Johnston’s tactics were shaped by the military realities—but he also had a keen understanding of politics. He realized that Lincoln’s re-election was doubtful, and that barring some major Northern victory, the Democratic candidate, George McClellan, who favored negotiations with the South, might win. Johnston’s goal, therefore, was to avoid a disaster—stay in the field, slow Sherman’s march, and prevent the Union general and the American president from gaining a large victory.
But ironically, the general understood politics better than the politician. Confederate president Jefferson Davis wanted to see more dramatic military results, and therefore he replaced the judicious Johnston with the more hot-blooded John Bell Hood on 18 July.
Hood immediately attacked Sherman’s army—on 20 July at Peachtree Creek and on 22 July just outside Atlanta. The action was exactly what Davis wanted. But the cost was enormous—in these two actions alone Hood lost 13,000 men. Moreover, they barely delayed the inevitable. Sherman gained control over all of railroad lines funneling food and supplies to the beleaguered city; finally convincing even Hood that there was no hope. The Confederate general abandoned the city, boosting Northern morale and reassuring Lincoln’s re-election.
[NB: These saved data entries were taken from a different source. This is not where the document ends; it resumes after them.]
(** The second walk: the upper node and the minimal outgroup. *)
Fixpoint push_outgroup (records_ordered : list record) (rtax : node)
    (min_upper_score : Z) (outgroup_tmp : list (nat * Z))
    (unode : option node) (outgroup : list nat) (lca_root_dist_min : nat)
    : result (option node * list nat * nat) :=
  match outgroup_tmp with
  | [] => Ok (unode, outgroup, lca_root_dist_min)
  | (i, score) :: rest =>
      rec <- idx records_ordered i ;;
      let cnode := getReferenceNode rec in
      if min_upper_score <? score then
        push_outgroup records_ordered rtax min_upper_score rest unode outgroup
          lca_root_dist_min
      else
        match unode with
        | None => Undefined      (* getLCA(cnode, NULL) *)
        | Some u =>
            let unode' := Some (getLCA cnode u) in
            let lca_root_dist := root_pathlength (getLCA cnode rtax) in
            if (lca_root_dist_min <? lca_root_dist)%nat then
              push_outgroup records_ordered rtax min_upper_score rest unode'
                outgroup lca_root_dist_min
            else if (lca_root_dist <? lca_root_dist_min)%nat then
              push_outgroup records_ordered rtax min_upper_score rest unode'
                (set_insert i []) lca_root_dist
            else
              push_outgroup records_ordered rtax min_upper_score rest unode'
                (set_insert i outgroup) lca_root_dist_min
        end
  end.

Record pass1_state := {
  p1_qgroup : list nat;
  p1_qscores : list Z;
  p1_matches : list Z;
  p1_outgroup : list nat;
  p1_lca_root_dist_min : nat;
  p1_ival_global : float;
  p1_anchors_taxsig : float;
  p1_lnode_global : node;
  p1_unode_global : node;
  p1_bandfactor_max : float;
  p1_counter : nat;
}.

(** The state an anchor's alignment loop starts from: the accumulator
    holds the anchor with score 0, the lower node is [rtax]. *)
Definition anchor_start (rtax rnode : node) (qgroup : list nat)
    (qscores rmatches : list Z) (counter : nat) : anchor_state :=
  {| a_bandfactor1 := addSequence [] 0 rnode;
     a_lnode := rtax; a_lscore := 0; a_uscore := INT_MAX;
     a_outgroup_tmp := [];
     a_qgroup := qgroup;
     a_qscores := qscores; a_matches := rmatches;
     a_counter := counter |}.

(** One turn of the [do { ... } while] of pass 1. *)
Definition pass1_anchor (n : nat) (records_ordered : list record)
    (rrseqs_ordered : list Seq) (rtax : node) (st : pass1_state)
    : result pass1_state :=
  match p1_qgroup st with
  | [] => Undefined              (* *qgroup.begin() on an empty set *)
  | index_anchor :: qgroup =>
      qscore <- idx (p1_qscores st) index_anchor ;;
      anchor <- idx records_ordered index_anchor ;;
      let rnode := getReferenceNode anchor in
      a <- pass1_align records_ordered rrseqs_ordered index_anchor qscore n
             (anchor_start rtax rnode qgroup (p1_qscores st) (p1_matches st)
                (p1_counter st)) ;;
      bandfactor <- getFactor (a_bandfactor1 a) ;;
      let bandfactor_max := fmax (p1_bandfactor_max st) bandfactor in
      qscore_ex <- float_to_int (float_of_int qscore * bandfactor)%Q ;;
      let (outgroup_tmp, min_upper_score) :=
        settle_min_upper_score qscore_ex (a_outgroup_tmp a) INT_MAX in
      let lnode := a_lnode a in
      let lscore := a_lscore a in
      let unode0 := if min_upper_score =? INT_MAX then None else Some lnode in
      ' (unode1, outgroup, lca_root_dist_min) <-
        push_outgroup records_ordered rtax min_upper_score outgroup_tmp unode0
          (p1_outgroup st) (p1_lca_root_dist_min st) ;;
      let '(unode, uscore, ival) :=
        match unode1 with
        | None => (getRoot, -1, 1%Q)
        | Some u =>
            if (if node_eq_dec u lnode then false else true) && (lscore <? qscore)
            then (u, a_uscore a,
                  (float_of_int (to_int (qscore - lscore))
                   / float_of_int (to_int (a_uscore a - lscore)))%Q)
            else (u, a_uscore a, 0%Q)
        end in
      let taxsig := 0%Q in
      Ok {| p1_qgroup := a_qgroup a;
            p1_qscores := a_qscores a;
            p1_matches := a_matches a;
            p1_outgroup := outgroup;
            p1_lca_root_dist_min := lca_root_dist_min;
            p1_ival_global := fmax ival (p1_ival_global st);
            p1_anchors_taxsig := fmin taxsig (p1_anchors_taxsig st);
            p1_lnode_global := getLCA (p1_lnode_global st) lnode;
            p1_unode_global := getLCA (p1_unode_global st) unode;
            p1_bandfactor_max := bandfactor_max;
            p1_counter := a_counter a |}
  end.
Sherman’s work, however, was far from finished. On 16 November, he set fire to Atlanta and set off on the second leg of his destructive Georgia journey. Instructing his 60,000 men to pack light and live off the land, he cut a 60 miles groove through the rebel state destroying everything in his path. Hood offered little resistance. He had come around to Johnston’s way of thinking. Instead of attacking the unstoppable Sherman, he concentrated on disrupting his communications and supplies lines back to Tennessee. It was really all that Hood could do. But it did not make much of a difference. Sherman’s army took all that it needed from the farms and factories it encountered as it marched. When it reached Savannah in December, Northern ships provided all that Sherman’s Georgia hosts could not.
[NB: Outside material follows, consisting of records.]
Lemma find_filter {A : Type} (p q : A -> bool) (l : list A) :
  find p (filter q l) = find (fun x => q x && p x) l.
Proof.
  induction l as [|y l IH]; [reflexivity|]. cbn [filter find].
  destruct (q y); cbn [andb find]; [rewrite IH; reflexivity|exact IH].
Qed.

Lemma find_and_keeps {A : Type} (p q : A -> bool) (l : list A) (x : A) :
  find p l = Some x -> q x = true -> find (fun y => q y && p y) l = Some x.
Proof.
  induction l as [|y l IH]; intros H Hq; [discriminate|].
  cbn [find] in *. destruct (p y) eqn:E.
  - injection H as ->. rewrite Hq. reflexivity.
  - rewrite andb_false_r. apply IH; assumption.
Qed.

End KeyboardFacts.

(** X23.  The shortcut that fires is the first registered one that matches
    the event, and only while the manager is enabled and the user is not
    typing.  So a shortcut added later never takes over a key combination
    that an earlier shortcut answers: after [addShortcut] every event fires
    what it fired before, and the new shortcut fires only on events that
    fired nothing. *)
Theorem added_shortcut_never_overrides :
  forall (action : Type) (toLowerCase : string -> string)
         (m : Keyboard.t action) (s : Keyboard.KeyboardShortcut action)
         (e : Keyboard.KeyboardEvent) (typing : bool),
    Keyboard.handleKeyDown toLowerCase typing e (Keyboard.addShortcut s m)
    = match Keyboard.handleKeyDown toLowerCase typing e m with
      | Some s0 => Some s0
      | None =>
          if Keyboard.enabled m && negb typing
             && Keyboard.matches toLowerCase e s
          then Some s else None
      end
    /\
    (forall s0,
       Keyboard.handleKeyDown toLowerCase typing e m = Some s0 ->
       Keyboard.enabled m = true /\ typing = false /\
       exists pre post,
         Keyboard.shortcuts m = pre ++ s0 :: post /\
         Keyboard.matches toLowerCase e s0 = true /\
         Forall (fun x => Keyboard.matches toLowerCase e x = false) pre)
    /\
    Keyboard.handleKeyDown toLowerCase typing e (Keyboard.disable m) = None
    /\
    Keyboard.handleKeyDown toLowerCase true e m = None.
Proof.
  intros action toLowerCase m s e typing. split; [|split; [|split]].
  - unfold Keyboard.handleKeyDown, Keyboard.addShortcut, Js.push.
    cbn [Keyboard.enabled Keyboard.shortcuts].
    destruct (Keyboard.enabled m); cbn [negb andb]; [|reflexivity].
    destruct typing; cbn [negb andb]; [reflexivity|].
    rewrite find_app_first.
    destruct (find _ (Keyboard.shortcuts m)); [reflexivity|].
    cbn [find]. destruct (Keyboard.matches toLowerCase e s); reflexivity.
  - intros s0 H. unfold Keyboard.handleKeyDown in H.
    destruct (Keyboard.enabled m); cbn [negb] in H; [|discriminate].
    destruct typing; [discriminate|].
    split; [reflexivity|]. split; [reflexivity|].
    apply find_first, H.
  - reflexivity.
  - unfold Keyboard.handleKeyDown. destruct (negb _); reflexivity.
Qed.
In January, Sherman hit the road yet again. This time he headed due north, taking his unique brand of total war into the seedbed of secession, South Carolina. He captured the state capital Columbia on 17 February and burned it. Then he marched into North Carolina with plans of joining Grant in Virginia. His 90,000 troops would no doubt tip the scales in the long siege of Petersburg.
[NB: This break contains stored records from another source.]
(** the decorated function, as the script calls it *)
Definition fetch_weather_data (env : Env) (now : Z) : M DataFrame :=
  st_cache_data 600 (fetch_weather_data_over target_cities env) now.

Definition view_state : ViewState :=
  {| latitude := float_of_decimal 335 1;
     longitude := float_of_decimal 1345 1;
     zoom := float_of_decimal 55 1;
     pitch := 50;
     bearing := 0 |}.

Definition column_layer (df : DataFrame) : Layer :=
  {| layer_type := "ColumnLayer";
     data := df;
     get_position := "[lon, lat]";
     get_elevation := "elevation";
     radius := 15000;
     get_fill_color := "color";
     pickable := true;
     auto_highlight := true |}.

(** One run of the script from top to bottom, at time [now]; [clicked]
    tells whether the run was started by the refresh button. *)
Definition script (env : Env) (now : Z) (clicked : bool) : M unit :=
  draw (Title "主要都市の現在気温 3Dビジュアライゼーション") ;;;
  df <- fetch_weather_data env now ;;
  draw (Subheader "📊 都市別データ") ;;;
  listing <- lift (getitem_columns df ["City"; "Temperature"; "Time"]) ;;
  draw (Table listing) ;;;
  draw (Info "※ 1度あたり 5,000m の高さで表示しています。") ;;;
  pressed <- st_button "データを更新" clicked ;;
  (if pressed : bool then refresh else ret tt) ;;;
  draw (Subheader "🌡️ 3D カラムマップ") ;;;
  draw (PydeckChart
          {| layers := [column_layer df];
             initial_view_state := view_state;
             map_style := "mapbox://styles/mapbox/light-v10";
             tooltip_html :=
               "<b>{City}</b><br>気温: {Temperature}°C<br>時刻: {Time}" |}).

(** a run starts on an empty page *)
Definition run_script (env : Env) (now : Z) (clicked : bool) (s : Session)
    : result unit * Session :=
  script env now clicked
    {| requests_sent := requests_sent s; page := []; cache := cache s |}.

(** What the browser gets for one user action: the script runs, and runs
    once more (at [now'], without a click) when it asked for a rerun; any
    other exception that leaves the script ends the run. *)
Definition serve (env : Env) (now now' : Z) (clicked : bool) (s : Session)
    : result unit * Session :=
  match run_script env now clicked s with
  | (Raise e, s') =>
      match exn_class_of e with
      | RerunException => run_script env now' false s'
      | _ => (Raise e, s')
      end
  | r => r
  end.

(** ** Vocabulary of the specification *)

(** the request the loop sends for one city *)
Definition request_for (item : string * Coords) : Request :=
  {| url := BASE_URL; params := params_of (snd item) |}.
Recognizing that the combined Union armies would be fatal to the Confederate cause, Lee ordered Joe Johnston to make one last ditch attempt to slow Sherman’s advance. Johnston’s Army of Tennessee was broken, but he managed to scrape together about 21,000 men for the effort. Yet even half Sherman’s army was enough to turn back Johnston’s comparatively small force. At Bentonville, on 19 March, Johnston attacked the eastern wing of Sherman’s army led by Major General Henry Slocum. And for a few hours, the smaller rebel force did fairly well. Slocum, believing that he was facing only a small regiment of cavalry, did not initially call for support. But soon enough he realized his error and overpowering numbers were delivered to the field.
Johnston withdrew his forces on the battle’s third day and Sherman allowed him to retreat in peace. He knew that the war was all but over. And in fact, a few hundred miles to the north, Petersburg was about to fall and with it the South’s final hopes.